Top of PROVIDED RECORDS
(** Inverting a node on the side given by a test. *)
Lemma node_case dir x b d l r : exists a c, T x b d l r = mk dir x b d a c /\ (dir = true -> a = r /\ c = l) /\ (dir = false -> a = l /\ c = r).
Proof. destruct dir; [exists r, l|exists l, r]; by split_and!. Qed.

(** ** Order *)

(** The comparison is a total preorder. *)
Record cmp_ok (cmp : Z -> Z -> Z) : Prop := {
  cmp_anti : forall a b, cmp a b < 0 <-> 0 < cmp b a;
  cmp_trans : forall a b c, cmp a b <= 0 -> cmp b c <= 0 -> cmp a c <= 0 }.

Section order.
Context (cmp : Z -> Z -> Z) (Hcmp : cmp_ok cmp).

Definition le (a b : Z) : Prop := cmp a b <= 0.

Definition ordered (l : list Z) : Prop := StronglySorted le l.

Lemma le_lt a b d : le a b -> cmp b d < 0 -> cmp a d < 0.
Proof.
  unfold le. intros H1 H2. destruct Hcmp as [Ha Ht]. pose proof (Ht a b d H1 ltac:(lia)).
  destruct (decide (cmp a d = 0)) as [He|]; [|lia]. exfalso.
  assert (cmp d a <= 0) by (destruct (decide (0 < cmp d a)); [apply Ha in l; lia|lia]).
  pose proof (Ht d a b ltac:(lia) H1). apply Ha in H2. lia.
Qed.

Lemma le_ge a b d : le a b -> 0 <= cmp a d -> 0 <= cmp b d.
Proof. intros H1 H2. destruct (decide (0 <= cmp b d)) as [|Hn]; [done|]. pose proof (le_lt a b d H1 ltac:(lia)). lia. Qed.

Lemma le_gt a b d : le a b -> 0 < cmp a d -> 0 < cmp b d.
Proof.
  intros H1 H2. destruct Hcmp as [Ha Ht]. apply Ha in H2. apply Ha. destruct (decide (cmp d b < 0)) as [|Hn]; [done|].
  exfalso. assert (cmp b d <= 0) by (destruct (decide (0 < cmp b d)); [apply Ha in l; lia|lia]).
  pose proof (Ht a b d H1 ltac:(done)). apply Ha in H2. lia.
Qed.

Lemma avl_ordered_app l k : ordered (l ++ k) <-> ordered l /\ ordered k /\ forall a b, a ∈ l -> b ∈ k -> le a b.
Proof.
  unfold ordered. induction l as [|x l IH]; simpl.
  - split; [intros H; split_and!; [constructor|done|set_solver]|tauto].
  - split.
    + intros H. inversion H as [|? ? H1 H2]; subst. apply IH in H1 as (H3 & H4 & H5). rewrite Forall_app, !Forall_forall in H2.
      split_and!; [constructor; [done|rewrite Forall_forall; tauto]|done|]. intros a b Ha Hb.
      apply elem_of_cons in Ha as [->|Ha]; [by apply H2|auto].
    + intros (H1 & H2 & H3). inversion H1 as [|? ? H4 H5]; subst. constructor.
      * apply IH. split_and!; [done|done|set_solver].
      * apply Forall_app. split; [done|]. apply Forall_forall. intros b Hb. apply H3; [left|done].
Qed.

(** ** Paths *)

(** The path to where the comparison with [d] leads. *)
Definition leads (d : Z) (f : frame) : Prop := fd f = (cmp (fv f) d <? 0).

Lemma leads_split d ctx : forall t, Forall (leads d) ctx -> ordered (elems (plug ctx t)) ->
  Forall (fun x => cmp x d < 0) (pre ctx) /\ Forall (fun x => 0 <= cmp x d) (post ctx).
Proof.
  induction ctx as [|f ctx IH]; intros t Hl Ho; simpl; [by split|]. apply Forall_cons in Hl as [Hf Hl].
  destruct (IH _ Hl Ho) as [H1 H2]. simpl in Ho. rewrite plug_elems in Ho.
  apply avl_ordered_app in Ho as (_ & Ho & _). apply avl_ordered_app in Ho as (Ho & _ & _). unfold node in Ho. rewrite elems_mk in Ho.
  unfold leads in Hf. destruct (fd f); symmetry in Hf; rewrite !Forall_app.
  - apply Z.ltb_lt in Hf. apply avl_ordered_app in Ho as (_ & _ & Ho). split_and!; [done| |by apply Forall_singleton|constructor|done].
    apply Forall_forall. intros x Hx. eapply le_lt; [|exact Hf]. apply Ho; [done|left].
  - apply Z.ltb_ge in Hf. apply avl_ordered_app in Ho as (_ & Ho & _). inversion Ho as [|? ? _ Ho']; subst.
    rewrite Forall_forall in Ho'. split_and!; [done|constructor| |done].
    constructor; [done|]. apply Forall_forall. intros x Hx. eapply le_ge; [|exact Hf]. by apply Ho'.
Qed.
Bottom of PROVIDED RECORDS
▶ **GOAL OF THE EXERCISE**: Word for word, restate the data above from its first line down to and including the line with "unfold ordered. induction".

▶ **COMPLETED TASK**:
(** Inverting a node on the side given by a test. *)
Lemma node_case dir x b d l r : exists a c, T x b d l r = mk dir x b d a c /\ (dir = true -> a = r /\ c = l) /\ (dir = false -> a = l /\ c = r).
Proof. destruct dir; [exists r, l|exists l, r]; by split_and!. Qed.

(** ** Order *)

(** The comparison is a total preorder. *)
Record cmp_ok (cmp : Z -> Z -> Z) : Prop := {
  cmp_anti : forall a b, cmp a b < 0 <-> 0 < cmp b a;
  cmp_trans : forall a b c, cmp a b <= 0 -> cmp b c <= 0 -> cmp a c <= 0 }.

Section order.
Context (cmp : Z -> Z -> Z) (Hcmp : cmp_ok cmp).

Definition le (a b : Z) : Prop := cmp a b <= 0.

Definition ordered (l : list Z) : Prop := StronglySorted le l.

Lemma le_lt a b d : le a b -> cmp b d < 0 -> cmp a d < 0.
Proof.
  unfold le. intros H1 H2. destruct Hcmp as [Ha Ht]. pose proof (Ht a b d H1 ltac:(lia)).
  destruct (decide (cmp a d = 0)) as [He|]; [|lia]. exfalso.
  assert (cmp d a <= 0) by (destruct (decide (0 < cmp d a)); [apply Ha in l; lia|lia]).
  pose proof (Ht d a b ltac:(lia) H1). apply Ha in H2. lia.
Qed.

Lemma le_ge a b d : le a b -> 0 <= cmp a d -> 0 <= cmp b d.
Proof. intros H1 H2. destruct (decide (0 <= cmp b d)) as [|Hn]; [done|]. pose proof (le_lt a b d H1 ltac:(lia)). lia. Qed.

Lemma le_gt a b d : le a b -> 0 < cmp a d -> 0 < cmp b d.
Proof.
  intros H1 H2. destruct Hcmp as [Ha Ht]. apply Ha in H2. apply Ha. destruct (decide (cmp d b < 0)) as [|Hn]; [done|].
  exfalso. assert (cmp b d <= 0) by (destruct (decide (0 < cmp b d)); [apply Ha in l; lia|lia]).
  pose proof (Ht a b d H1 ltac:(done)). apply Ha in H2. lia.
Qed.

Lemma avl_ordered_app l k : ordered (l ++ k) <-> ordered l /\ ordered k /\ forall a b, a ∈ l -> b ∈ k -> le a b.
Proof.
  unfold ordered. induction l as [|x l IH]; simpl.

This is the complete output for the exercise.